■ **TASK TO COMPLETE**
Return the following from the records below: each line, word for word, starting with the line that contains "else call_create_chain (clust fp) in" and going on through the line that contains "let wcnt := if", with nothing outside that range.

■ **SOURCE RECORDS**

Lemma run_refines ops : forall v t, good v -> Forall op_ok ops -> (forall c, valid v c -> table v c = t c) ->
  exists v', run ops v = ((spec_run (n_fatent (fs v)) (entry_bits (fs_type (fs v))) ops t).1, v') /\ kept v v'
    /\ forall c, valid v c -> table v' c = (spec_run (n_fatent (fs v)) (entry_bits (fs_type (fs v))) ops t).2 c.
Proof.
  induction ops as [| o ops IH]; intros v t G Ho Ht; [exists v; split; [done |]; split; [by apply kept_refl | done] |].
  apply list.Forall_cons in Ho as [Ho Hops]. cbn [run spec_run]. destruct (exec_refines o v t G Ho Ht) as (v1 & -> & K1 & T1).
  destruct (spec _ _ o t) as [r t1]. cbn [fst snd] in *.
  destruct (IH v1 t1 (kept_good _ _ K1) Hops) as (v2 & E2 & K2 & T2); [intros c Hc; by apply T1, (kept_valid v v1) |].
  rewrite (kept_field n_fatent v v1), (kept_field fs_type v v1) in E2, T2 by done. rewrite E2.
  destruct (spec_run _ _ ops t1) as [rs t2]. exists v2. split; [done |]. split; [by apply (kept_trans v v1) |].
  intros c Hc. by apply T2, (kept_valid v v1).
Qed.

Lemma copies_agree v k c : good v -> mirrored v -> wflag (fs v) = false -> 0 <= k < n_fats (fs v) -> valid v c ->
  fat_copy v k c = table v c.
Proof.
  intros G M Hf Hk Hc. unfold fat_copy, table.
  assert (forall i, in_table v i -> byte_at (sector (dk v) (fatbase (fs v) + k * fsize (fs v) + i / SS)) (i mod SS) = fat_byte v i) as B.
  { intros i Hi. unfold fat_byte. rewrite clean_view by done. f_equal. destruct (good_geo v G) as [_ Hfa _ _ _ _ _ _].
    assert (k = 0 \/ (k = 1 /\ n_fats (fs v) = 2)) as [-> | [-> E]] by lia; [f_equal; lia |].
    destruct (M E (fatbase (fs v) + i / SS)) as [[_ ?] | <-]; [unfold in_table, SS in *; divlia | congruence | f_equal; lia]. }
  destruct (entry_in_table v c G Hc) as (H12 & H16 & H32). apply entry_ext.
  - intros E. destruct (H12 E). split; by apply B.
  - intros E. destruct (H16 E). split; by apply B.
  - intros E1 E2. destruct (good_geo v G) as [[? | [? | E]] _ _ _ _ _ _ _]; try done. destruct (H32 E) as [Ha Hz].
    unfold in_table in *. split_and!; apply B; unfold in_table; lia.
Qed.

(** C5: The file allocation table behaves as a store of numbers, whatever the
    format (FAT12 with entries across two sectors, FAT16, FAT32): a sequence of
    reads, writes and flushes, with a flush at the end, gives the results of the
    same sequence on a function from clusters to numbers, clusters out of range
    being refused; at the end every copy of the table on the disk holds that
    function, and the data area is as it was. *)
Theorem fat_refines ops v : good v -> mirrored v -> Forall op_ok ops ->
  let '(rs, t) := spec_run (n_fatent (fs v)) (entry_bits (fs_type (fs v))) ops (table v) in
  exists v', run (ops ++ [Sync]) v = (rs ++ [FR_OK], v')
    /\ (forall k c, 0 <= k < n_fats (fs v) -> valid v c -> fat_copy v' k c = t c)
    /\ forall s, database (fs v) <= s -> sector (dk v') s = view v s.
Proof.
  intros G M Ho. destruct (run_refines ops v (table v) G Ho) as (v1 & E1 & K1 & T1); [done |].
  destruct (spec_run _ _ ops (table v)) as [rs t]. cbn [fst snd] in *.
  destruct (sync_fs_ok v1 (kept_good _ _ K1)) as (v2 & E2 & K2 & F2 & T2).
  pose proof (kept_trans _ _ _ K1 K2) as K. exists v2.
  assert (forall ops2 v0 v0' rs0, run ops2 v0 = (rs0, v0') -> exec Sync v0' = (FR_OK, v2) -> run (ops2 ++ [Sync]) v0 = (rs0 ++ [FR_OK], v2)) as Hrun.
  { clear. induction ops2 as [| o ops2 IH]; intros v0 v0' rs0 E Es; cbn [app run] in *; [simplify_eq; by rewrite Es |].
    destruct (exec o v0) as [r w]. destruct (run ops2 w) as [rs w'] eqn:Er. simplify_eq. by rewrite (IH w v0' rs). }
  split; [by apply (Hrun _ _ v1) |]. split.
  - intros k c Hk Hc. rewrite copies_agree.
    + rewrite T2 by (by apply (kept_valid v v1)). by apply T1.
    + apply K.
    + by apply (kept_mirrored _ _ K).
    + done.
    + by rewrite (kept_field n_fats v v2).
    + by apply (kept_valid v v2).
  - intros s Hs. rewrite <- clean_view by (done || apply K). apply (kept_view _ _ K).
    destruct (good_geo v G). unfold table_end. lia.
Qed.
(* ===== verification/FatChain.v ===== *)
(** * The FAT file system: chains of clusters

    Models [remove_chain] and [create_chain] of [system/src/ff15/source/ff.c]
    over the table of [FatTable.v], and the volumes they keep: chains that share
    no cluster, every other cluster free, the count of free clusters right. *)

From S2P Require Import Prelude FatTable.

Module FatChain.
Import FatTable.

Section Volume.
Context {D : Type} {DI : DiskIo D}.
Implicit Types v : vol D.

(** ** The operations *)

Definition bump_free v : vol D :=
  let f := fs v in
  if free_clst f <? u32 (n_fatent f - 2)
  then on_fs (set_fsinfo (fsi_flag f .| 1) (last_clst f) (free_clst f + 1)) v else v.

(** The do-while loop.  Each pass frees a cluster that was not free, so that the
    number of entries is enough fuel. *)
Fixpoint remove_loop (fuel : nat) (clst : Z) v : option (Z * vol D) :=
  match fuel with
  | O => None
  | S fuel =>
    let '(nxt, v) := get_fat clst v in
    if nxt =? 0 then Some (FR_OK, v)
    else if nxt =? 1 then Some (FR_INT_ERR, v)
    else if nxt =? DISK_ERROR then Some (FR_DISK_ERR, v)
    else
      let '(res, v) := put_fat clst 0 v in
      if negb (res =? FR_OK) then Some (res, v)
      else
        let v := bump_free v in
        if nxt <? n_fatent (fs v) then remove_loop fuel nxt v else Some (FR_OK, v)
  end.

Definition remove_chain (clst pclst : Z) v : option (Z * vol D) :=
  if (clst <? 2) || (n_fatent (fs v) <=? clst) then Some (FR_INT_ERR, v)
  else
    let '(res, v) := if negb (pclst =? 0) then put_fat pclst 0xFFFFFFFF v else (FR_OK, v) in
    if negb (res =? FR_OK) then Some (res, v)
    else remove_loop (Z.to_nat (n_fatent (fs v))) clst v.

(** The search for a free cluster behind [scl], around the end of the table.
    Result: the free cluster, or [inl] with the value to return. *)
Fixpoint find_loop (fuel : nat) (scl ncl : Z) v : option ((Z + Z) * vol D) :=
  match fuel with
  | O => None
  | S fuel =>
    let ncl := ncl + 1 in
    let '(ncl, stop) := if n_fatent (fs v) <=? ncl then (2, scl <? 2) else (ncl, false) in
    if (stop : bool) then Some (inl 0, v)
    else
      let '(cs, v) := get_fat ncl v in
      if cs =? 0 then Some (inr ncl, v)
      else if (cs =? 1) || (cs =? DISK_ERROR) then Some (inl cs, v)
      else if ncl =? scl then Some (inl 0, v)
      else find_loop fuel scl ncl v
  end.

(** Where to look first: the cluster behind the one to stretch, or the search. *)
Definition find_free (clst scl : Z) v : option ((Z + Z) * vol D) :=
  let search scl v := find_loop (Z.to_nat (n_fatent (fs v))) scl scl v in
  if scl =? clst then
    let ncl := if n_fatent (fs v) <=? scl + 1 then 2 else scl + 1 in
    let '(cs, v) := get_fat ncl v in
    if (cs =? 1) || (cs =? DISK_ERROR) then Some (inl cs, v)
    else if cs =? 0 then Some (inr ncl, v)
    else
      let cs := last_clst (fs v) in
      search (if (2 <=? cs) && (cs <? n_fatent (fs v)) then cs else scl) v
  else search scl v.

(** The new cluster is marked, linked and counted. *)
Definition link (clst ncl : Z) v : Z * vol D :=
  let '(res, v) := put_fat ncl 0xFFFFFFFF v in
  let '(res, v) := if (res =? FR_OK) && negb (clst =? 0) then put_fat clst ncl v else (res, v) in
  if res =? FR_OK then
    let f := fs v in
    let free := if free_clst f <=? u32 (n_fatent f - 2) then u32 (free_clst f - 1) else free_clst f in
    (ncl, on_fs (set_fsinfo (fsi_flag f .| 1) ncl free) v)
  else (if res =? FR_DISK_ERR then DISK_ERROR else 1, v).

Definition create_chain (clst : Z) v : option (Z * vol D) :=
  let '(r, v) :=
    if clst =? 0 then
      let scl := last_clst (fs v) in
      (inr (if (scl =? 0) || (n_fatent (fs v) <=? scl) then 1 else scl), v)
    else
      let '(cs, v) := get_fat clst v in
      (if cs <? 2 then inl 1
       else if cs =? DISK_ERROR then inl cs
       else if cs <? n_fatent (fs v) then inl cs
       else inr clst, v) in
  match r with
  | inl r => Some (r, v)
  | inr scl =>
    if free_clst (fs v) =? 0 then Some (0, v)
    else
      '(r, v) ← find_free clst scl v;
      match r with
      | inl r => Some (r, v)
      | inr ncl => Some (link clst ncl v)
      end
  end.
(** The sector buffer goes to the disk when it has been changed. *)
Definition write_back : M unit :=
  with_file (fun fp _ =>
    if test_mask (flag fp) FA_DIRTY then
      let! ok := call_disk_write (buf fp) (sect fp) 1 in
      if (ok : bool) then modify (drop_flag FA_DIRTY) else abort FR_DISK_ERR
    else ret tt).

(** A sector comes into the buffer. *)
Definition fill (s : Z) : M unit :=
  let! r := call_disk_read s 1 in
  modify (set_buf r.2);; if (r.1 : bool) then ret tt else abort FR_DISK_ERR.

(** The sector of the current cluster at [csect]. *)
Definition file_sector (csect : Z) : M Z :=
  with_file (fun fp v =>
    let s := clst2sect (clust fp) v in
    if s =? 0 then abort FR_INT_ERR else ret (u32 (s + csect))).

Definition csect_of fp v : Z := (fptr fp / SS) .& (csize (fs v) - 1).

(** At most up to the end of the cluster. *)
Definition clip (csect cc : Z) v : Z := if csize (fs v) <? csect + cc then csize (fs v) - csect else cc.

(** ** Reading *)

Definition read_cluster : M unit :=
  with_file (fun fp _ =>
    let! clst := if fptr fp =? 0 then ret (sclust fp) else call_get_fat (clust fp) in
    if clst <? 2 then abort FR_INT_ERR
    else if clst =? DISK_ERROR then abort FR_DISK_ERR
    else modify (set_clust clst)).

(** Whole sectors straight to the caller, with the buffer in its place. *)
Definition read_direct (s cc : Z) : M bytes :=
  let! r := call_disk_read s cc in
  if (r.1 : bool) then
    with_file (fun fp _ =>
      ret (if test_mask (flag fp) FA_DIRTY && (u32 (sect fp - s) <? cc) then splice (SS * (sect fp - s)) (buf fp) r.2 else r.2))
  else abort FR_DISK_ERR.

Definition read_partial (btr : Z) : M bytes :=
  with_file (fun fp _ =>
    let rcnt := SS - fptr fp mod SS in
    let rcnt := if btr <? rcnt then btr else rcnt in
    ret (take (Z.to_nat rcnt) (drop (Z.to_nat (fptr fp mod SS)) (buf fp)))).

Definition read_step (btr : Z) : M bytes :=
  with_file (fun fp v =>
    if fptr fp mod SS =? 0 then
      let csect := csect_of fp v in
      (if csect =? 0 then read_cluster else ret tt);;
      let! s := file_sector csect in
      let cc := btr / SS in
      if 0 <? cc then read_direct s (clip csect cc v)
      else
        (if negb (sect fp =? s) then write_back;; fill s else ret tt);;
        modify (set_sect s);; read_partial btr
    else read_partial btr).

Definition advance (n : Z) fp : FIL := set_fptr (u32 (fptr fp + n)) fp.

Fixpoint read_loop (fuel : nat) (btr : Z) fp v : option (Z * bytes * FIL * vol D) :=
  if btr =? 0 then Some (FR_OK, [], fp, v)
  else
    match fuel with
    | O => None
    | S fuel =>
      '(r, fp, v) ← read_step btr fp v;
      match r with
      | inl (Abort e) => Some (e, [], set_err e fp, v)
      | inl Break => None
      | inr b =>
        let rcnt := Z.of_nat (length b) in
        '(res, bs, fp, v) ← read_loop fuel (btr - rcnt) (advance rcnt fp) v; Some (res, b ++ bs, fp, v)
      end
    end.

Definition f_read (granted : bool) (btr : Z) fp v : option (Z * bytes * FIL * vol D) :=
  let res := validate granted fp v in
  if negb (res =? FR_OK) then Some (res, [], fp, v)
  else if negb (err fp =? FR_OK) then Some (err fp, [], fp, v)
  else if negb (test_mask (flag fp) FA_READ) then Some (FR_DENIED, [], fp, v)
  else
    let remain := u32 (objsize fp - fptr fp) in
    let btr := if remain <? btr then remain else btr in
    read_loop (Z.to_nat btr) btr fp v.

(** ** Writing *)

Definition write_cluster : M unit :=
  with_file (fun fp _ =>
    let! clst :=
      if fptr fp =? 0 then if sclust fp =? 0 then call_create_chain 0 else ret (sclust fp)
      else call_create_chain (clust fp) in
    if clst =? 0 then leave
    else if clst =? 1 then abort FR_INT_ERR
    else if clst =? DISK_ERROR then abort FR_DISK_ERR
    else modify (fun fp => if sclust fp =? 0 then set_sclust clst (set_clust clst fp) else set_clust clst fp)).

Definition write_direct (wbuff : bytes) (s cc : Z) : M Z :=
  let! ok := call_disk_write (take (Z.to_nat (SS * cc)) wbuff) s cc in
  if (ok : bool) then
    modify (fun fp =>
      if u32 (sect fp - s) <? cc
      then drop_flag FA_DIRTY (set_buf (take 512 (drop (Z.to_nat (SS * (sect fp - s))) wbuff)) fp) else fp);;
    ret (SS * cc)
  else abort FR_DISK_ERR.

Definition write_partial (wbuff : bytes) : M Z :=
  with_file (fun fp _ =>
    let btw := Z.of_nat (length wbuff) in
    let wcnt := SS - fptr fp mod SS in
    let wcnt := if btw <? wcnt then btw else wcnt in
    modify (fun fp => raise_flag FA_DIRTY (set_buf (splice (fptr fp mod SS) (take (Z.to_nat wcnt) wbuff) (buf fp)) fp));;
    ret wcnt).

■ **ANSWER FOR THIS EXERCISE**
      else call_create_chain (clust fp) in
    if clst =? 0 then leave
    else if clst =? 1 then abort FR_INT_ERR
    else if clst =? DISK_ERROR then abort FR_DISK_ERR
    else modify (fun fp => if sclust fp =? 0 then set_sclust clst (set_clust clst fp) else set_clust clst fp)).

Definition write_direct (wbuff : bytes) (s cc : Z) : M Z :=
  let! ok := call_disk_write (take (Z.to_nat (SS * cc)) wbuff) s cc in
  if (ok : bool) then
    modify (fun fp =>
      if u32 (sect fp - s) <? cc
      then drop_flag FA_DIRTY (set_buf (take 512 (drop (Z.to_nat (SS * (sect fp - s))) wbuff)) fp) else fp);;
    ret (SS * cc)
  else abort FR_DISK_ERR.

Definition write_partial (wbuff : bytes) : M Z :=
  with_file (fun fp _ =>
    let btw := Z.of_nat (length wbuff) in
    let wcnt := SS - fptr fp mod SS in
    let wcnt := if btw <? wcnt then btw else wcnt in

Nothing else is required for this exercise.